Have you ever tried to tell a sports fan that you don’t like sports? If you haven’t, imagine telling one of those extremist religious groups heckling people on the streets that you’re atheist. It’s like that.
I am taking a stand: I will no longer be pretending to be interested in sports just so that certain sports fans don’t nail me on the cross.
In a poll of the United States, Morning Consult found that 25% of the nation reported being an avid sports fan, and another 47% self-qualified as an average fan.
That means we, the remaining 28% who are uninterested in the great American pastime (which I know is technically baseball, but I am hereby considering it to umbrella-cover all sports) are surrounded on all sides by a certain type of foaming-at-the-mouth sports fans ready to jump out from under your bed and tell you how patriotic it is to drink beer at a ball game.
I think one of the most problematic things about these types of people who like sports, though, is the fact that they want you to like sports, but at the same time, they gatekeep it.
If you show even the slightest interest in sports to a sports fan, they can spend hours telling you about the details of a specific basketball game in which this player scored this point using this move. Honestly, who can blame them? Clearly, if you get me talking about disliking sports, I’ll also go on and on. That’s how passions work.
The problem is that when you do like sports, but maybe you aren’t a super fan, you run into the gatekeeping sports fans.
“The Steelers are cool,” you might say. “I’m from Pittsburgh.”
“Oh, really? Then you know that Troy Polamalu was the best safety that ever played or did shampoo commercials,” says a random guy named Brad from Southern California who has never left the West coast.
I will take time to qualify that there is definitely a specific genre of sports fan that I’m speaking about here, and the vast majority of fans, though still way too eager to discuss their favorite teams, have not earned themselves quite the same kick in the shins yet.

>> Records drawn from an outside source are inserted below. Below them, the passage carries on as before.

(** C10, on the page: the same menu rendered while it is open and after it
    was closed. *)
Lemma useMenu_deterministic_witness :
  (forall a props v v',
     (useMenuList a props v).1 = (useMenuList a props v').1) /\
  (forall a props v v',
     (useHovercard a props v).1 = (useHovercard a props v').1) /\
  openPage ≠ closeMenu openPage /\
  (useMenuProps topLevel plainMenu openPage).1
    = (useMenuProps topLevel plainMenu (closeMenu openPage)).1 /\
  (forall st : MenuState,
     initialFocus st = initialFocus (state plainMenu) ->
     first st tt = first (state plainMenu) tt ->
     last st tt = last (state plainMenu) tt ->
     items st = items (state plainMenu) ->
     baseRef st = baseRef (state plainMenu) ->
     initialFocusRef st = initialFocusRef (state plainMenu)) /\
  (forall props : gmap string Value,
     props !! "initialFocusRef" = None ->
     hovercardProps topLevel plainMenu props !! "initialFocusRef"
       = Some (initialFocusRef (state plainMenu)) /\
     hovercardProps topLevel plainMenu props !! "initialFocusRef"
       = Some (initialFocusRef (state plainMenu))) /\
  let st := state plainMenu in
  let chosen (id : option string) :=
    ((id = None \/ id = Some "") -> initialFocusRef st = VRef (baseRef st)) /\
    (forall i before item after,
       id = Some i -> i ≠ "" ->
       items st = (before ++ item :: after)%list ->
       Item.id item = i ->
       Forall (fun x => Item.id x ≠ i) before ->
       initialFocusRef st = VRef (Item.ref item)) /\
    (forall i,
       id = Some i -> i ≠ "" ->
       Forall (fun x => Item.id x ≠ i) (items st) ->
       initialFocusRef st = VUndefined) in
  match initialFocus st with
  | FocusContainer => initialFocusRef st = VRef (baseRef st)
  | FocusFirst => chosen (first st tt)
  | FocusLast => chosen (last st tt)
  end.
Proof.
  do 2 (split; [intros a props v v'; reflexivity|]).
  split; [discriminate|].
  apply (useMenu_deterministic topLevel topLevel plainMenu plainMenu
           openPage (closeMenu openPage));
    first [reflexivity | intros a props v v'; reflexivity].
Defined.

(** C10 as stated fails: with initialFocus "first", an id from first() and
    no item of that id in items, the initial focus target is undefined, not
    state.baseRef. *)
Lemma initialFocusRef_without_match_is_undefined :
  initialFocus staleState = FocusFirst /\
  first staleState tt = Some "undo" /\
  List.find (fun item => String.eqb (Item.id item) "undo") (items staleState)
    = None /\
  initialFocusRef staleState = VUndefined /\
  initialFocusRef staleState ≠ VRef (baseRef staleState).
Proof. repeat split; discriminate. Qed.

End PageFacts.

(** * More of the hook *)

Section MenuMore.

Context {host : Host} {imports : Imports}.

(** ** The keydown handler, the other ways through it *)

(** X1: a keydown of a key other than Escape is left to the caller's
    handler: useMenu's handler returns in the state that handler left,
    without evaluating hideOnEscape, stopping the propagation or hiding the
    menu. *)
Theorem onKeyDown_other_key_ignored
    (amb : Ambient) (o : MenuOptions) (s s1 : HState) (v : Value) :
  onKeyDownProp o s = (Normal v, s1) ->
  key (fst s1) ≠ "Escape" ->
  onKeyDown amb o s = (Normal VUndefined, s1).
Proof.
  intros Hcaller Hkey. rewrite onKeyDown_run, Hcaller.
  apply String.eqb_neq in Hkey as ->.
  by destruct (defaultPrevented s1.1).
Qed.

Those fans who have earned a shin-kick, however, have another problematic trait to answer for: rioting.
In 2018, Metro reported a list of five American cities whose sports games’ conclusions caused fans to take to the streets and riot, including major cities like Philadelphia, Detroit and Boston, most of them with multiple occurrences. This has actually happened enough times that there are compilation lists.
As far as what makes people so furious over a game that they cause actual property damage, I will never know the answer, but I do know that if me and my friends were to ever overturn cars and vandalize a city over Taylor Swift or cup pong, like 10,000 Broncos fans did in Denver at Superbowl XXXII, we would cause a lot more controversy.
It’s so bad that people get violent. In 2014, San Francisco 49ers fans had a brawl in the bathroom at Levi’s Stadium and were beaten so badly that one had to have part of his skull removed and was partially paralyzed, according to The Guardian.
It’s close to home here for the Wildcats, too. In 2014, Arizona fans rioted on University Boulevard after the basketball team’s loss by one point to University of Wisconsin, Madison. The game, which took place in Anaheim, California, was broadcasted in the university bars, and fans took to the streets following the game, chanting and throwing beer bottles and fireworks at police. The Tucson Police Department responded with pepper balls that had Arizona fans vomiting in the street — and still, the crowd persisted, carrying on with their profane chant about Wisconsin.
Something about team rivalry just makes fans so heated. Growing up in Tucson, when my school would have an “ugly sweater” themed spirit day, we’d all show up in Arizona State University t-shirts. The school rivalry alone is so deep-rooted that literal children, who think that being 18 is “old” hate ASU. Just think about the animosity when our teams play each other.
Long story short, I don’t understand sports or these aggressive types of sports fans — and I don’t care to. Let me hide in the corner at the Superbowl party and eat my snacks in peace. I’m begging.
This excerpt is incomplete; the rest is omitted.